** AVAILABLE DATA **
(* ===== verification/RelayRun.v ===== *)
(** * The full-duplex relay

    [ProxyTCPOverOutlineWS] of src/internal/outline_tcp.go from the moment the
    Shadowsocks stream is there: the two copies, the goroutine that waits for them,
    the client, the upstream and the context, as steps. A copy is [io.CopyBuffer]:
    a read of at most one buffer, then a write of what was read. *)

From stdpp Require Import relations.
From S2P Require Import Prelude Relay.

(** ** State *)

Definition tcpRelayCopyBufferSize : Z := 256 * 1024.

(** A connection: everything its peer has sent, what of it was not read yet, how its
    input ends, whether the relay closed it, and what the relay wrote to it. *)
Record side := Side { s_sent : bytes; s_avail : bytes; s_end : option gerror; s_closed : bool; s_wrote : bytes }.

(** [io.CopyBuffer]: in [Read], with bytes to write, or returned. *)
Inductive cphase := CReading | CWriting (b : bytes) | CDone (err : option gerror).

(** The waiting goroutine: before the first result, after it, before the second, returned. *)
Inductive mphase := MWait1 | MCheck (e1 : option gerror) | MWait2 (e1 : option gerror) | MRet (r : option gerror).

Record relay := RelaySt {
  r_client : side; r_up : side; r_c2u : cphase; r_u2c : cphase;
  errC : list (option gerror); r_main : mphase; r_ctx : option gerror }.

(** [errC := make(chan relayResult, 2)]. *)
Definition errCCap : nat := 2.

Definition newSide : side := Side [] [] None false [].
Definition startRelay : relay := RelaySt newSide newSide CReading CReading [] MWait1 None.

Definition read (s : side) (rest : bytes) : side := Side (s_sent s) rest (s_end s) (s_closed s) (s_wrote s).
Definition write (s : side) (b : bytes) : side := Side (s_sent s) (s_avail s) (s_end s) (s_closed s) (s_wrote s ++ b).
Definition close (s : side) : side := Side (s_sent s) (s_avail s) (s_end s) true (s_wrote s).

** PROBLEM STATEMENT **
Please write out the entries above in full, exactly as they read.

** EXPECTED ANSWER **
(* ===== verification/RelayRun.v ===== *)
(** * The full-duplex relay

    [ProxyTCPOverOutlineWS] of src/internal/outline_tcp.go from the moment the
    Shadowsocks stream is there: the two copies, the goroutine that waits for them,
    the client, the upstream and the context, as steps. A copy is [io.CopyBuffer]:
    a read of at most one buffer, then a write of what was read. *)

From stdpp Require Import relations.
From S2P Require Import Prelude Relay.

(** ** State *)

Definition tcpRelayCopyBufferSize : Z := 256 * 1024.

(** A connection: everything its peer has sent, what of it was not read yet, how its
    input ends, whether the relay closed it, and what the relay wrote to it. *)
Record side := Side { s_sent : bytes; s_avail : bytes; s_end : option gerror; s_closed : bool; s_wrote : bytes }.

(** [io.CopyBuffer]: in [Read], with bytes to write, or returned. *)
Inductive cphase := CReading | CWriting (b : bytes) | CDone (err : option gerror).

(** The waiting goroutine: before the first result, after it, before the second, returned. *)
Inductive mphase := MWait1 | MCheck (e1 : option gerror) | MWait2 (e1 : option gerror) | MRet (r : option gerror).

Record relay := RelaySt {
  r_client : side; r_up : side; r_c2u : cphase; r_u2c : cphase;
  errC : list (option gerror); r_main : mphase; r_ctx : option gerror }.

(** [errC := make(chan relayResult, 2)]. *)
Definition errCCap : nat := 2.

Definition newSide : side := Side [] [] None false [].
Definition startRelay : relay := RelaySt newSide newSide CReading CReading [] MWait1 None.

Definition read (s : side) (rest : bytes) : side := Side (s_sent s) rest (s_end s) (s_closed s) (s_wrote s).
Definition write (s : side) (b : bytes) : side := Side (s_sent s) (s_avail s) (s_end s) (s_closed s) (s_wrote s ++ b).
Definition close (s : side) : side := Side (s_sent s) (s_avail s) (s_end s) true (s_wrote s).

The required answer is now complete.